Что там по сравнению все другие? Батя — вот это звучит! Скоро он окажется отцом великолепного сына, с которым станут большими друзьями. А как же иначе? Только так! Будет и на рыбалку брать его, и уху варить научит, и плавать, и в лес сводит — самые-самые грибные места и малинные куртинки все откроет. Подрастет — с трактором выучит управляться. Чтоб умел и пахать, и сеять, не только водить. Неважно, кем станет, потом видно окажется, но чтоб знал, на каком дереве хлеб растет и почем стоит добыть его. Обучит рубить углы и «в лапу», и «в замок», как когда-то самого дед Роман наставлял — первый на селе плотник и столяр, — в честь него и назовет сына.
Хотелось тому, чтоб и Вовка по столярной части пошел, да техника переманила, хотя мараковать по плотницкому, особенно в деревне, ни трактористу, ни электрику не помешает. Да не понарошку научит плотничать, а в настоящем деле, как дед школил, чтоб ответственность за материал да за работу свою чувствовал с первого же шага. Может, баньку новую с сыном поставят, может, хлев срубят или колодезный сруб, — да мало ли что. Всему выучит, что сам умеет.

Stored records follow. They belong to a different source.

(** * Wholesale registration proxy: the upsert-and-link workflow

    A shallow embedding of the [action] handler of the app-proxy route
    (the revision with the company resolver, tag merging and role
    assignment, and the earlier revision kept in
    [app/routes/apps.proxy.jsx]), and the properties of the
    reconciliation workflow stated over it.

    The handler is one asynchronous function that issues a sequence of
    Admin GraphQL calls.  It is modelled in a small monad that threads
    the remote directory, records every call with its reply, and carries
    the three ways a JavaScript statement can complete: normally, by
    [throw], or by [return].

    The properties are stated for every client and for every
    implementation of the string built-ins [toLowerCase] and [trim]; the
    scenarios at the end run the handler on a scripted client, on ASCII
    text. *)

From Stdlib Require Import String Ascii List Bool Arith Lia.
Import ListNotations.
Open Scope string_scope.
Open Scope list_scope.

(** ** JavaScript strings

    A string is the sequence of its code units (for text outside ASCII,
    the bytes of its encoding); equality, concatenation and [includes]
    are those of the sequence.  The two built-ins whose result depends on
    the Unicode tables, [toLowerCase] and [trim], are kept abstract: the
    properties below hold for every implementation of them.  All that is
    used of them is that trimming the empty string leaves it empty. *)

Class JsString := {
  toLowerCase : string -> string;
  trim : string -> string;
  trim_empty : trim EmptyString = EmptyString
}.

(** On ASCII text the two built-ins are these: [toLowerCase] maps the
    letters A-Z, and [trim] removes the white space of ASCII (tab, line
    feed, vertical tab, form feed, carriage return, space) at both ends.
    The scenarios at the end of the file are written in ASCII and run
    with them. *)
Module AsciiText.

Definition lower_ascii (c : ascii) : ascii :=
  let n := nat_of_ascii c in
  if ((65 <=? n) && (n <=? 90))%nat then ascii_of_nat (n + 32) else c.

Fixpoint toLowerCase (s : string) : string :=
  match s with
  | EmptyString => EmptyString
  | String c r => String (lower_ascii c) (toLowerCase r)
  end.

Definition isWhiteSpace (c : ascii) : bool :=
  let n := nat_of_ascii c in
  (((9 <=? n) && (n <=? 13)) || (n =? 32))%nat.

Fixpoint trimStart (s : string) : string :=
  match s with
  | EmptyString => EmptyString
  | String c r => if isWhiteSpace c then trimStart r else s
  end.

Fixpoint trimEnd (s : string) : string :=
  match s with
  | EmptyString => EmptyString
  | String c r =>
      match trimEnd r with
      | EmptyString => if isWhiteSpace c then EmptyString else String c EmptyString
      | r' => String c r'
      end
  end.

Definition trim (s : string) : string := trimEnd (trimStart s).

End AsciiText.

(** [s.includes(sub)] *)
Fixpoint includes (s sub : string) : bool :=
  if String.prefix sub s then true
  else match s with
       | EmptyString => false
       | String _ r => includes r sub
       end.

(** [s.replace(pat, rep)] with a string pattern: the first occurrence only. *)
Fixpoint replace (s pat rep : string) : string :=
  if String.prefix pat s
  then rep ++ substring (String.length pat) (String.length s - String.length pat) s
  else match s with
       | EmptyString => EmptyString
       | String c r => String c (replace r pat rep)
       end.

(** The double-quote character of the query template [email:"..."]. *)
Definition dquote : string := String (ascii_of_nat 34) EmptyString.

(** ** JavaScript truthiness

    A form value or an id is [null]/[undefined] ([None]) or a string;
    the empty string is falsy. *)

Definition nonEmpty (s : string) : bool :=
  match s with EmptyString => false | _ => true end.

Definition truthy (v : option string) : bool :=
  match v with Some s => nonEmpty s | None => false end.

(** A variable that holds [undefined], [null] or a value.  What a reply
    yields through optional chaining is an [option], [None] being
    [undefined]; a variable initialised with [null] and later assigned
    such a value holds one of the three. *)
Inductive Nullable (A : Type) :=
| Undefined
| Null
| Value (a : A).
Arguments Undefined {A}.
Arguments Null {A}.
Arguments Value {A} a.

(** The assignment [x = a?.b?.c]. *)
Definition assigned {A} (v : option A) : Nullable A :=
  match v with Some a => Value a | None => Undefined end.

(** [if (x)] on such a variable holding a string. *)
Definition isTruthy (v : Nullable string) : bool :=
  match v with Value s => nonEmpty s | _ => false end.

(** [v || d] on an optional string. *)
Definition orElse (v : option string) (d : string) : string :=
  match v with
  | Some s => if nonEmpty s then s else d
  | None => d
  end.

(** [v && v.trim()] used as a condition. *)
Definition hasText {js : JsString} (v : option string) : bool :=
  match v with Some s => nonEmpty s && nonEmpty (trim s) | None => false end.

(** [v?.trim() || ""] *)
Definition trimOrEmpty {js : JsString} (v : option string) : string :=
  match v with Some s => trim s | None => EmptyString end.

Example includes_ex : includes "Senior Buyer" "Buy" = true /\ includes "abc" "cb" = false.
Proof. split; reflexivity. Qed.

Example replace_ex : replace "acme.myshopify.com" ".myshopify.com" "" = "acme".
Proof. reflexivity. Qed.

(** ** The submission

    [formData.get(name)] yields the first value stored under [name], or
    [null] when the field is absent. *)

Definition FormData := list (string * string).

Fixpoint get (formData : FormData) (name : string) : option string :=
  match formData with
  | [] => None
  | (k, v) :: rest => if String.eqb k name then Some v else get rest name
  end.

(** ** Remote entities, as the selection sets of the queries return them *)

Definition ID := string.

Но это все позже, когда подрастет. А пока маленький, станет забавлять его сказками. Не раз представлял, как сын лежит в кроватке, а он рассказывает что-то. Тот слушает внимательно, даже глазенками не моргнет. И сердце сладко сжималось всякий раз, стоило только вообразить такую картину.

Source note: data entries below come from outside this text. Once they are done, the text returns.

Definition GetMessages (r : Request) (w : World) : Response * World :=
  let origin := Header_Get (ReqHeader r) "Origin" in
  if negb (String.eqb origin "") then
    if negb (isOriginAllowed w origin) then forbidden w
    else list_messages w
  else
    let referer := Referer r in
    if String.eqb referer "" then forbidden w
    else
      match url_Parse referer with
      | None => forbidden w
      | Some parsed =>
        if String.eqb (Scheme parsed) "" || String.eqb (Host parsed) "" then forbidden w
        else
          let refererOrigin := (Scheme parsed +:+ "://" +:+ Host parsed) in
          if negb (isOriginAllowed w refererOrigin) then forbidden w
          else list_messages w
      end.

End GetMessages.

(** ** DeleteMessage handles DELETE /messages/{id}

    The handler is a sequence of four actions on shared state: the
    existence query, reading the clock, the update and the send on the
    channel.  Other requests can run between any two of them, so the
    handler is given as a step function on its program point; the send
    cannot step while the channel is full. *)
Inductive DeletePc :=
| DelCheck                       (* line 180 *)
| DelNow                         (* line 198 *)
| DelUpdate (now : Time)         (* line 199 *)
| DelSend (now : Time)           (* line 211 *)
| DelDone (resp : Response).

Definition done (rw : Response * World) : DeletePc * World :=
  (DelDone (fst rw), snd rw).

Definition DeleteMessage_step (id : string) (pc : DeletePc) (w : World)
    : option (DeletePc * World) :=
  match pc with
  | DelCheck =>
    match QueryRow_Exists id w with
    | (None, w) =>
      Some (done (respond StatusInternalServerError (BodyError "Database error") w))
    | (Some false, w) =>
      Some (done (respond StatusNotFound (BodyError "Message not found") w))
    | (Some true, w) => Some (DelNow, w)
    end
  | DelNow => Some (DelUpdate (clock w), w)
  | DelUpdate now =>
    match Exec_Update now id w with
    | (false, w) =>
      Some (done (respond StatusInternalServerError (BodyError "Failed to delete message") w))
    | (true, w) => Some (DelSend now, w)
    end
  | DelSend now =>
    if decide (length (Broadcast w) < BroadcastCap)%nat then
      let ev := mkDeleteEventMessage "message_deleted" id now in
      let w := emit (ESend ev) (set_Broadcast (Broadcast w ++ [ev]) w) in
      Some (done (respond StatusNoContent BodyEmpty w))
    else None
  | DelDone _ => None
  end.

(** Running a handler on its own until it returns or cannot go on. *)
Fixpoint DeleteMessage_run (fuel : nat) (id : string) (pc : DeletePc) (w : World)
    : DeletePc * World :=
  match fuel with
  | O => (pc, w)
  | S fuel' =>
    match DeleteMessage_step id pc w with
    | Some (pc', w') => DeleteMessage_run fuel' id pc' w'
    | None => (pc, w)
    end
  end.

(** The handler called with nothing else running: it ends in [DelDone]
    with the response, or in [DelSend] when it is held up at a full
    channel. *)
Definition DeleteMessage (id : string) (w : World) : DeletePc * World :=
  DeleteMessage_run 4 id DelCheck w.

Его точило нетерпение, хотелось, чтобы это случилось поскорее. Он уже любил своего еще неродившегося сына.
Володя бросил взгляд на жену. Та напряженно всматривалась вперед, но в слабом свете фар было видно только, как роятся, несутся и липнут к лобовому стеклу мириады снежинок — и больше ничего. Трактор пробирался точно слепой, на ощупь. И самым чувствительным органом его были гусеницы. Володя ни на секунду не выпускал их из-под контроля: всем существом своим следил за тем, как идет, как вибрирует трактор — укатанный наст под ним или снежная целина. Несколько раз дизель уводило, но он тотчас же чуял, как правая или левая гусеница начинает скрести по-иному, мягче и, плавно отжимая рычаг, возвращал на дорогу. Пришлось сбавить скорость. Иначе можно было на каком-нибудь повороте выскочить в поле — и плутай потом всю ночь, ищи дорогу, пока солярку не сожжешь. Больше всего сейчас остерегался сбиться с пути.
«Ничего, Таня, не боись, — обратился мысленно вроде бы к жене, а на деле прибавляя уверенности себе. — Не в таких передрягах бывали. Выкарабкаемся!..»
А хорошо все-таки, что Таню направили именно в их колхоз. Попади она в другое село, кто знает, как сложилась бы его жизнь и где был бы сейчас.
Вернувшись из армии, Володька намеревался догулять с месячишко, помочь матери по хозяйству, посадить картофель на усадьбе и податься в город. Как и все. До службы сразу же после школы стал работать в колхозе трактористом, служить попал в автобат, поначалу и там сидел за рычагами, а потом сдал экзамены на водителя и шоферил на разных машинах.
Но получилось так, что его «месячишко» оказался куцым, всего двухнедельным. Как-то перед их домом остановился председательский «уазик». Он как раз навешивал новую калитку. Справившись для приличия, как, где, в каких войсках довелось служить, Пекшин, председатель колхоза, спросил напрямик:
— И как дальше полагаешь? В город, поди?
— А то нет? — вопросом ответил Володька.
Пекшин отчего-то вздохнул и сказал раздумчиво и негромко, будто самому себе:
— Вольному — воля, только в городе ли рай?.. А у меня к тебе, Владимир, просьба одна есть. Не откажи.
— Валяйте! — великодушно разрешил он.
— Да для тебя, думаю, и не просьба даже будет, а так, просьбица… Понимаешь, запарка у нас. С посевной никак не управимся. Трактора годные стоят — хоть счас в борозду, да сажать на них некого. Совсем обезлюдели. А народ каждый день теребит: когда огороды пахать начнешь? Я-то их понимаю, а как с поля трактор на огороды снять, когда с зерновыми зашиваемся? Ведь на дворе — май кончается. Хоть один сыми — в тюрьму упекут. За срыв посевной. Да сам соображаешь.
— Понятно, — солидно согласился он и даже лоб наморщил, показывая свою озабоченность делами председателя.